**Data**
Definition fadd (a b : fl) : fl :=
  match a, b with
  | NaN, _ | _, NaN => NaN
  | Fin x, Fin y => Fin (x + y)
  | PInf, NInf | NInf, PInf => NaN
  | PInf, _ | _, PInf => PInf
  | NInf, _ | _, NInf => NInf
  end.

Definition fsub (a b : fl) : fl := fadd a (fneg b).

(** The infinity of the sign of [x], for [x] nonzero. *)
Definition inf_of_sign (x : R) : fl := if Rltb 0 x then PInf else NInf.

Definition fmul (a b : fl) : fl :=
  match a, b with
  | NaN, _ | _, NaN => NaN
  | Fin x, Fin y => Fin (x * y)
  | Fin x, PInf | PInf, Fin x => if Reqb x 0 then NaN else inf_of_sign x
  | Fin x, NInf | NInf, Fin x => if Reqb x 0 then NaN else inf_of_sign (- x)
  | PInf, PInf | NInf, NInf => PInf
  | PInf, NInf | NInf, PInf => NInf
  end.

(** numpy division: a zero divisor gives an infinity, or NaN for 0/0, and
    never raises. *)
Definition fdiv (a b : fl) : fl :=
  match a, b with
  | NaN, _ | _, NaN => NaN
  | Fin x, Fin y =>
      if Reqb y 0 then (if Reqb x 0 then NaN else inf_of_sign x)
      else Fin (x / y)
  | Fin _, (PInf | NInf) => Fin 0
  | PInf, Fin y => if Rltb y 0 then NInf else PInf
  | NInf, Fin y => if Rltb y 0 then PInf else NInf
  | (PInf | NInf), (PInf | NInf) => NaN
  end.

Definition fabs (a : fl) : fl :=
  match a with
  | Fin x => Fin (Rabs x)
  | PInf | NInf => PInf
  | NaN => NaN
  end.

(** [a < b]; false as soon as one side is NaN. *)
Definition flt (a b : fl) : bool :=
  match a, b with
  | NaN, _ | _, NaN => false
  | Fin x, Fin y => Rltb x y
  | _, NInf => false
  | NInf, _ => true
  | PInf, _ => false
  | _, PInf => true
  end.

Definition fgt (a b : fl) : bool := flt b a.

(** [a == b] and [a != b]; NaN differs from everything, itself included. *)
Definition feq (a b : fl) : bool :=
  match a, b with
  | Fin x, Fin y => Reqb x y
  | PInf, PInf | NInf, NInf => true
  | _, _ => false
  end.

Definition fne (a b : fl) : bool := negb (feq a b).

Definition fsqrt (a : fl) : fl :=
  match a with
  | Fin x => if Rltb x 0 then NaN else Fin (sqrt x)
  | PInf => PInf
  | NInf | NaN => NaN
  end.

(** [np.maximum]-style and [np.minimum]-style choice between two values
    neither of which is NaN. *)
Definition fmax (a b : fl) : fl := if flt a b then b else a.
Definition fmin (a b : fl) : fl := if flt b a then b else a.

(** [a ** e] for a float64 [a] and a finite exponent [e] (C [pow]): a
    negative base has a real power at integer exponents only. *)
Definition is_int (e : R) : bool := Reqb e (IZR (Int_part e)).

Definition fpow (a : fl) (e : R) : fl :=
  if Reqb e 0 then Fin 1 else
  match a with
  | NaN => NaN
  | Fin x =>
      if Rltb 0 x then Fin (Rpower x e)
      else if Reqb x 0 then (if Rltb 0 e then Fin 0 else PInf)
      else if is_int e then Fin (powerRZ x (Int_part e))
      else NaN
  | PInf => if Rltb 0 e then PInf else Fin 0
  | NInf =>
      if Rltb 0 e
      then (if is_int e && Z.odd (Int_part e) then NInf else PInf)
      else Fin 0
  end.

(** Round half to even, to the nearest integer. *)
Definition rint (x : R) : Z :=
  let f := Int_part x in
  let r := x - IZR f in
  if Rltb r (1 / 2) then f
  else if Rltb (1 / 2) r then (f + 1)%Z
  else if Z.even f then f else (f + 1)%Z.

(** [round(a, n)]: scale by [10 ** n], round half to even, scale back. *)
Definition round (a : fl) (n : nat) : fl :=
  match a with
  | Fin x => Fin (IZR (rint (x * 10 ^ n)) / 10 ^ n)
  | _ => a
  end.

(** ** Exceptions *)

Inductive exn : Type :=
| IndexError
| ZeroDivisionError
| ValueError
| OverflowError.

Definition result (A : Type) : Type := (exn + A)%type.

Definition ret {A : Type} (a : A) : result A := inr a.
Definition raise {A : Type} (e : exn) : result A := inl e.

Definition bind {A B : Type} (m : result A) (k : A -> result B) : result B :=
  match m with
  | inl e => inl e
  | inr a => k a
  end.

Notation "x <- m ;; k" := (bind m (fun x => k))
  (at level 61, m at next level, right associativity).

(** ** Calendar

    A [Timestamp] is the number of days since 1970-01-01 (a Thursday). *)

Open Scope Z_scope.

Definition days_from_civil (y m d : Z) : Z :=
  let y' := if m <=? 2 then y - 1 else y in
  let era := y' / 400 in
  let yoe := y' - era * 400 in
  let doy := (153 * (if 2 <? m then m - 3 else m + 9) + 2) / 5 + d - 1 in
  let doe := yoe * 365 + yoe / 4 - yoe / 100 + doy in
  era * 146097 + doe - 719468.

(** Year and month (1..12) of a day number. *)
Definition civil_from_days (z0 : Z) : Z * Z :=
  let z := z0 + 719468 in
  let era := z / 146097 in
  let doe := z - era * 146097 in
  let yoe := (doe - doe / 1460 + doe / 36524 - doe / 146096) / 365 in
  let doy := doe - (365 * yoe + yoe / 4 - yoe / 100) in
  let mp := (5 * doy + 2) / 153 in
  let m := if mp <? 10 then mp + 3 else mp - 9 in
  let y := yoe + era * 400 in
  (if m <=? 2 then y + 1 else y, m).

(** The bins of [resample]: the calendar year for ['YE'], the calendar
    month for ['ME'], the week ending on Sunday for ['W'].  Bins are
    numbered so that consecutive periods have consecutive numbers. *)
Definition year_of (d : Z) : Z := fst (civil_from_days d).
Definition month_of (d : Z) : Z :=
  let '(y, m) := civil_from_days d in 12 * y + (m - 1).
Definition week_of (d : Z) : Z := (d + 3) / 7.

(** The label of a weekly bin: the Sunday that closes it. *)
Definition week_label (w : Z) : Z := 7 * w + 3.

Close Scope Z_scope.

(** ** pandas: Series *)

Definition Series : Type := list (Z * fl).

Definition index (s : Series) : list Z := map fst s.
Definition values (s : Series) : list fl := map snd s.

Definition notna (p : Z * fl) : bool := negb (isnan (snd p)).

Definition dropna (s : Series) : Series := filter notna s.

(** [s.index[0]], [s.index[-1]], [s.iloc[0]], [s.iloc[-1]]: IndexError on
    an empty Series. *)
Definition first_row (s : Series) : result (Z * fl) :=
  match s with
  | [] => raise IndexError
  | p :: _ => ret p
  end.

Definition last_row (s : Series) : result (Z * fl) :=
  match s with
  | [] => raise IndexError
  | p :: t => ret (last t p)
  end.

(** Arithmetic of two Series on the same index, and of a Series and a
    scalar. *)
Definition zip_with (f : fl -> fl -> fl) (s t : Series) : Series :=
  map (fun '((d, a), (_, b)) => (d, f a b)) (combine s t).

Definition map_values (f : fl -> fl) (s : Series) : Series :=
  map (fun '(d, a) => (d, f a)) s.

(** [s.cummax()]: the running maximum of the values seen so far; NaN is
    skipped and stays NaN. *)
Fixpoint cummax_from (acc : fl) (s : Series) : Series :=
  match s with
  | [] => []
  | (d, v) :: t =>
      if isnan v then (d, NaN) :: cummax_from acc t
      else let m := fmax acc v in (d, m) :: cummax_from m t
  end.

Definition cummax (s : Series) : Series := cummax_from NInf s.

(** [s.shift(1)] and [s.ffill()]. *)
Fixpoint shift_from (prev : fl) (s : Series) : Series :=
  match s with
  | [] => []
  | (d, v) :: t => (d, prev) :: shift_from v t
  end.

Definition shift (s : Series) : Series := shift_from NaN s.

Fixpoint ffill_from (prev : fl) (s : Series) : Series :=
  match s with
  | [] => []
  | (d, v) :: t =>
      let v' := if isnan v then prev else v in
      (d, v') :: ffill_from v' t
  end.

Definition ffill (s : Series) : Series := ffill_from NaN s.

(** [s.pct_change()] is [data / data.shift(1) - 1].  pandas 2.x takes
    [data = s.ffill()] (the default [fill_method='pad']), pandas 3 takes
    [data = s]; [pad] says which. *)
Definition pct_change (pad : bool) (s : Series) : Series :=
  let data := if pad then ffill s else s in
  map_values (fun q => fsub q (Fin 1)) (zip_with fdiv data (shift data)).

(** [s.resample(rule).last()] on an index in increasing order: one row for
    every period from the period of the first row to the period of the
    last row, holding the last value of the period that is not NaN, and NaN
    when the period has none.  The row is labelled by its bin number. *)
Definition last_valid (s : Series) : fl :=
  last (values (dropna s)) NaN.

Definition in_bin (key : Z -> Z) (k : Z) (p : Z * fl) : bool :=
  (key (fst p) =? k)%Z.

Definition resample_last (key : Z -> Z) (s : Series) : Series :=
  match s with
  | [] => []
  | (d0, _) :: t =>
      let k0 := key d0 in
      let k1 := key (fst (last t (d0, NaN))) in
      map (fun i => let k := (k0 + Z.of_nat i)%Z in
                    (k, last_valid (filter (in_bin key k) s)))
          (seq 0 (Z.to_nat (k1 - k0 + 1)))
  end.

(** Reductions, all with [skipna=True]. *)
Definition fsum (l : list fl) : fl := fold_right fadd (Fin 0) l.

Definition valid (l : list fl) : list fl := filter (fun a => negb (isnan a)) l.

Definition count (l : list fl) : fl := Fin (INR (length l)).

Definition mean (s : Series) : fl :=
  let l := valid (values s) in fdiv (fsum l) (count l).
(** * mcp-wallet-bsv: the payment construction pipeline

    A shallow embedding of the wallet's core modules and the properties
    its specification states about them.

    - [TransactionBuilder]  src/bsv/transaction-builder.ts
    - [NetworkClient]       src/bsv/network-client.ts
    - [PaymentCreator]      src/x402/payment-creator.ts
    - [WalletCrypto]        src/wallet/crypto.ts

    [Js], [Heap], [Base64] and [Json] model what these modules use of
    JavaScript and Node: errors, arrays, [Buffer] and [JSON].

    Satoshi amounts are integers ([Z]) and the fee rate is a rational
    ([Q]); the arithmetic of the model is exact, so it agrees with the
    program wherever double precision is exact (amounts below 2^53, rates
    such as 0.5).  Strings are byte strings: a text whose code units are
    all below 128 is represented exactly, other texts by their UTF-8
    bytes.  An exception is a [Throw] completion carrying the message of
    the [Error].  Arrays are mutable objects: they live in a heap and are
    passed by reference.  The remote source, the @bsv/sdk classes and the
    primitives of Node's [crypto] are parameters.

    The definitions come first; the properties follow from
    "Properties" on. *)

From Stdlib Require Import ZArith QArith Qround Ascii String.
From stdpp Require Import gmap strings list sorting pretty.

Local Open Scope Z_scope.
Set Warnings "-register-all".

(** ** JavaScript prelude *)

Module Js.

(** [new Error(message)] *)
Record JsError : Type := Error { message : string }.

(** How a call ends: with a value, or with a thrown error. *)
Inductive completion (A : Type) : Type :=
| Return (a : A)
| Throw (e : JsError).
Global Arguments Return {A} a.
Global Arguments Throw {A} e.

Definition is_thrown {A} (c : completion A) : bool :=
  match c with Return _ => false | Throw _ => true end.

(** Sequencing: the rest runs on the value, a thrown error propagates. *)
Definition and_then {A B} (c : completion A) (k : A → completion B) : completion B :=
  match c with
  | Return a => k a
  | Throw e => Throw e
  end.

(** [try { c } catch (error) { throw new Error(prefix + error.message) }] *)
Definition rethrow {A} (prefix : string) (c : completion A) : completion A :=
  match c with
  | Return a => Return a
  | Throw e => Throw (Error (prefix +:+ message e))
  end.

(** [String.prototype.startsWith] and [String.prototype.includes] *)
Fixpoint startsWith (s needle : string) {struct needle} : bool :=
  match needle, s with
  | EmptyString, _ => true
  | String c needle', String d s' => if Ascii.eqb c d then startsWith s' needle' else false
  | String _ _, EmptyString => false
  end.

Fixpoint includes (s needle : string) : bool :=
  if startsWith s needle then true
  else match s with
       | EmptyString => false
       | String _ s' => includes s' needle
       end.

Definition is_space (c : ascii) : bool :=
  let n := nat_of_ascii c in
  (n =? 32)%nat || ((9 <=? n)%nat && (n <=? 13)%nat).

Fixpoint trim_start (s : string) : string :=
  match s with
  | String c s' => if is_space c then trim_start s' else s
  | EmptyString => EmptyString
  end.

Fixpoint trim_end (s : string) : string :=
  match s with
  | String c s' =>
      match trim_end s' with
      | EmptyString => if is_space c then EmptyString else String c EmptyString
      | t => String c t
      end
  | EmptyString => EmptyString
  end.

(** [String.prototype.trim], on ASCII white space. *)
Definition trim (s : string) : string := trim_end (trim_start s).

(** Template literal interpolation of an integer-valued number. *)
Definition show (n : Z) : string := pretty n.

End Js.
Export Js.

(** ** Arrays on the heap *)

Module Heap.
Section Arrays.
Context {T : Type}.

Definition loc : Type := positive.

(** Computations that read and write arrays and may throw. *)
Definition M (A : Type) : Type :=
  gmap loc (list T) → completion A * gmap loc (list T).

Definition ret {A} (a : A) : M A := λ h, (Return a, h).
Definition throw {A} (e : JsError) : M A := λ h, (Throw e, h).
Definition bind {A B} (m : M A) (k : A → M B) : M B :=
  λ h, match m h with
       | (Return a, h') => k a h'
       | (Throw e, h') => (Throw e, h')
       end.

(** [try { m } catch (error) { handler(error) }] *)
Definition try_catch {A} (m : M A) (handler : JsError → M A) : M A :=
  λ h, match m h with
       | (Return a, h') => (Return a, h')
       | (Throw e, h') => handler e h'
       end.

(** A new array object holding [l]: array literals and spreads. *)
Definition new_array (l : list T) : M loc :=
  λ h, let a := fresh (dom h) in (Return a, <[a := l]> h).

(** The elements of the array at [a].  Every reference a program holds
    is allocated; the [None] branch only makes the model total. *)
Definition elements_of (a : loc) : M (list T) :=
  λ h, match h !! a with
       | Some l => (Return l, h)
       | None => (Throw (Error "dangling array reference"), h)
       end.

Definition array_length (a : loc) : M nat :=
  bind (elements_of a) (λ l, ret (length l)).

(** [a.push(x)] *)
Definition push (a : loc) (x : T) : M unit :=
  bind (elements_of a) (λ l h, (Return tt, <[a := l ++ [x]]> h)).

(** [Array.prototype.sort(compareFn)] sorts the array in place and is
    stable: an element moves in front of another only when the
    comparator says it must. *)
Fixpoint sort_insert (compareFn : T → T → Z) (x : T) (l : list T) : list T :=
  match l with
  | [] => [x]
  | y :: l' => if compareFn x y <=? 0 then x :: y :: l'
               else y :: sort_insert compareFn x l'
  end.

Definition sorted_by (compareFn : T → T → Z) (l : list T) : list T :=
  foldr (sort_insert compareFn) [] l.

Definition sort (a : loc) (compareFn : T → T → Z) : M unit :=
  bind (elements_of a) (λ l h, (Return tt, <[a := sorted_by compareFn l]> h)).

End Arrays.
Global Arguments M : clear implicits.
End Heap.
Export Heap.

Notation "'let*' x ':=' m 'in' k" := (Heap.bind m (λ x, k))
  (at level 10, x binder, m at level 100, k at level 200).

(** ** Shared types (src/types/index.ts) *)

Inductive Network : Type := mainnet | testnet.

Record UTXOWithSource : Type := {
  txid : string;
  vout : Z;
  value : Z;
  height : option Z;
  sourceTransactionHex : string;
}.

(** ** Transaction builder (src/bsv/transaction-builder.ts) *)

Module TransactionBuilder.

(** [SelectedUTXOs]; [utxos] is a reference to the array of the
    selected outputs. *)
Record SelectedUTXOs : Type := {
  utxos : loc;
  totalValue : Z;
  change : Z;
  fee : Z;
}.

(** The value of the [feeRate] parameters when the caller leaves them
    out. *)
Definition default_feeRate : Q := 1 # 2.

Definition headerSize : Z := 10.
Definition inputSize : Z := 148.
Definition outputSize : Z := 34.

Definition estimateFee (numInputs numOutputs : Z) (feeRate : Q) : Z :=
  let estimatedSize := headerSize + numInputs * inputSize + numOutputs * outputSize in
  Qceiling (inject_Z estimatedSize * feeRate).

(** The comparator [(a, b) => b.value - a.value]. *)
Definition largest_first (a b : UTXOWithSource) : Z := value b - value a.

Definition insufficient_funds (minRequired totalValue : Z) : JsError :=
  Error ("Fondos insuficientes. Necesitas " +:+ show minRequired +:+
         " satoshis, pero solo tienes " +:+ show totalValue +:+
         " satoshis disponibles").

(** The [for (const utxo of sortedUTXOs)] loop of [selectUTXOs], over the
    elements still to visit.  [inl] is the [return] inside the loop,
    [inr] the value of [totalValue] when the loop runs to its end. *)
Fixpoint select_loop (selectedUTXOs : loc) (amount : Z) (feeRate : Q)
    (rest : list UTXOWithSource) (totalValue : Z)
    : M UTXOWithSource (SelectedUTXOs + Z) :=
  match rest with
  | [] => ret (inr totalValue)
  | utxo :: rest' =>
      let* _ := push selectedUTXOs utxo in
      let totalValue := totalValue + value utxo in
      let* n := array_length selectedUTXOs in
      let estimatedFee := estimateFee (Z.of_nat n) 2 feeRate in
      if amount + estimatedFee <=? totalValue then
        let change := totalValue - amount - estimatedFee in
        ret (inl {| utxos := selectedUTXOs; totalValue := totalValue;
                    change := change; fee := estimatedFee |})
      else select_loop selectedUTXOs amount feeRate rest' totalValue
  end.

Definition selectUTXOs (utxos : loc) (amount : Z) (feeRate : Q)
    : M UTXOWithSource SelectedUTXOs :=
  let* n := array_length utxos in
  if (n =? 0)%nat then throw (Error "No hay UTXOs disponibles") else
  let* spread := elements_of utxos in
  let* sortedUTXOs := new_array spread in
  let* _ := sort sortedUTXOs largest_first in
  let* selectedUTXOs := new_array [] in
  let* sorted := elements_of sortedUTXOs in
  let* r := select_loop selectedUTXOs amount feeRate sorted 0 in
  match r with
  | inl selected => ret selected
  | inr totalValue =>
      let* n := array_length selectedUTXOs in
      let minRequired := amount + estimateFee (Z.of_nat n) 2 feeRate in
      throw (insufficient_funds minRequired totalValue)
  end.

(** The sum of the values of a list of outputs. *)
Definition total_value (l : list UTXOWithSource) : Z :=
  foldr (λ u acc, value u + acc) 0 l.

(** *** buildTransaction

    The @bsv/sdk classes are taken as parameters: parsing a parent
    transaction, building a locking script and signing may each throw. *)
Section Sdk.
Context {PrivateKey SourceTransaction Script : Type}.
Variable Transaction_fromHex : string → completion SourceTransaction.
Variable P2PKH_lock : string → completion Script.
Variable toAddress : PrivateKey → option string → string.

Record TransactionInput : Type := {
  spent : UTXOWithSource;
  sourceTransaction : SourceTransaction;
  sourceOutputIndex : Z;
  unlockingKey : PrivateKey;
  sequence : Z;
}.

Record TransactionOutput : Type := {
  lockingScript : Script;
  satoshis : Z;
}.

Record Transaction : Type := {
  inputs : list TransactionInput;
  outputs : list TransactionOutput;
  unlockingScripts : option (list Script);
}.

Variable Transaction_sign : Transaction → completion (list Script).

(** The sum of the values a transaction produces, and of those it
    consumes (as the indexer reported them). *)
Definition output_total (tx : Transaction) : Z :=
  foldr (λ o acc, satoshis o + acc) 0 (outputs tx).

Definition input_total (tx : Transaction) : Z :=
  total_value (spent <$> inputs tx).

Record BuildTxParams : Type := {
  privateKey : PrivateKey;
  params_utxos : loc;
  payToAddress : string;
  amount : Z;
  changeAddress : option string;
  feeRate : option Q;
  network : Network;
}.

Definition lift {A} (c : completion A) : M UTXOWithSource A :=
  match c with Return a => ret a | Throw e => throw e end.

Definition addInput (tx : Transaction) (i : TransactionInput) : Transaction :=
  {| inputs := inputs tx ++ [i]; outputs := outputs tx;
     unlockingScripts := unlockingScripts tx |}.

Definition addOutput (tx : Transaction) (o : TransactionOutput) : Transaction :=
  {| inputs := inputs tx; outputs := outputs tx ++ [o];
     unlockingScripts := unlockingScripts tx |}.

(** The [for (const utxo of selected.utxos)] loop. *)
Fixpoint add_inputs (privateKey : PrivateKey) (tx : Transaction)
    (selected : list UTXOWithSource) : M UTXOWithSource Transaction :=
  match selected with
  | [] => ret tx
  | utxo :: rest =>
      let* sourceTransaction := lift (Transaction_fromHex (sourceTransactionHex utxo)) in
      add_inputs privateKey
        (addInput tx {| spent := utxo;
                        sourceTransaction := sourceTransaction;
                        sourceOutputIndex := vout utxo;
                        unlockingKey := privateKey;
                        sequence := 0xffffffff |})
        rest
  end.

**Work order**
Give back the listing exactly, please, from its first line to the line containing "(** [a ** e] for", inclusive, and nothing past that line.

**Answer to this task**
Definition fadd (a b : fl) : fl :=
  match a, b with
  | NaN, _ | _, NaN => NaN
  | Fin x, Fin y => Fin (x + y)
  | PInf, NInf | NInf, PInf => NaN
  | PInf, _ | _, PInf => PInf
  | NInf, _ | _, NInf => NInf
  end.

Definition fsub (a b : fl) : fl := fadd a (fneg b).

(** The infinity of the sign of [x], for [x] nonzero. *)
Definition inf_of_sign (x : R) : fl := if Rltb 0 x then PInf else NInf.

Definition fmul (a b : fl) : fl :=
  match a, b with
  | NaN, _ | _, NaN => NaN
  | Fin x, Fin y => Fin (x * y)
  | Fin x, PInf | PInf, Fin x => if Reqb x 0 then NaN else inf_of_sign x
  | Fin x, NInf | NInf, Fin x => if Reqb x 0 then NaN else inf_of_sign (- x)
  | PInf, PInf | NInf, NInf => PInf
  | PInf, NInf | NInf, PInf => NInf
  end.

(** numpy division: a zero divisor gives an infinity, or NaN for 0/0, and
    never raises. *)
Definition fdiv (a b : fl) : fl :=
  match a, b with
  | NaN, _ | _, NaN => NaN
  | Fin x, Fin y =>
      if Reqb y 0 then (if Reqb x 0 then NaN else inf_of_sign x)
      else Fin (x / y)
  | Fin _, (PInf | NInf) => Fin 0
  | PInf, Fin y => if Rltb y 0 then NInf else PInf
  | NInf, Fin y => if Rltb y 0 then PInf else NInf
  | (PInf | NInf), (PInf | NInf) => NaN
  end.

Definition fabs (a : fl) : fl :=
  match a with
  | Fin x => Fin (Rabs x)
  | PInf | NInf => PInf
  | NaN => NaN
  end.

(** [a < b]; false as soon as one side is NaN. *)
Definition flt (a b : fl) : bool :=
  match a, b with
  | NaN, _ | _, NaN => false
  | Fin x, Fin y => Rltb x y
  | _, NInf => false
  | NInf, _ => true
  | PInf, _ => false
  | _, PInf => true
  end.

Definition fgt (a b : fl) : bool := flt b a.

(** [a == b] and [a != b]; NaN differs from everything, itself included. *)
Definition feq (a b : fl) : bool :=
  match a, b with
  | Fin x, Fin y => Reqb x y
  | PInf, PInf | NInf, NInf => true
  | _, _ => false
  end.

Definition fne (a b : fl) : bool := negb (feq a b).

Definition fsqrt (a : fl) : fl :=
  match a with
  | Fin x => if Rltb x 0 then NaN else Fin (sqrt x)
  | PInf => PInf
  | NInf | NaN => NaN
  end.

(** [np.maximum]-style and [np.minimum]-style choice between two values
    neither of which is NaN. *)
Definition fmax (a b : fl) : fl := if flt a b then b else a.
Definition fmin (a b : fl) : fl := if flt b a then b else a.

(** [a ** e] for a float64 [a] and a finite exponent [e] (C [pow]): a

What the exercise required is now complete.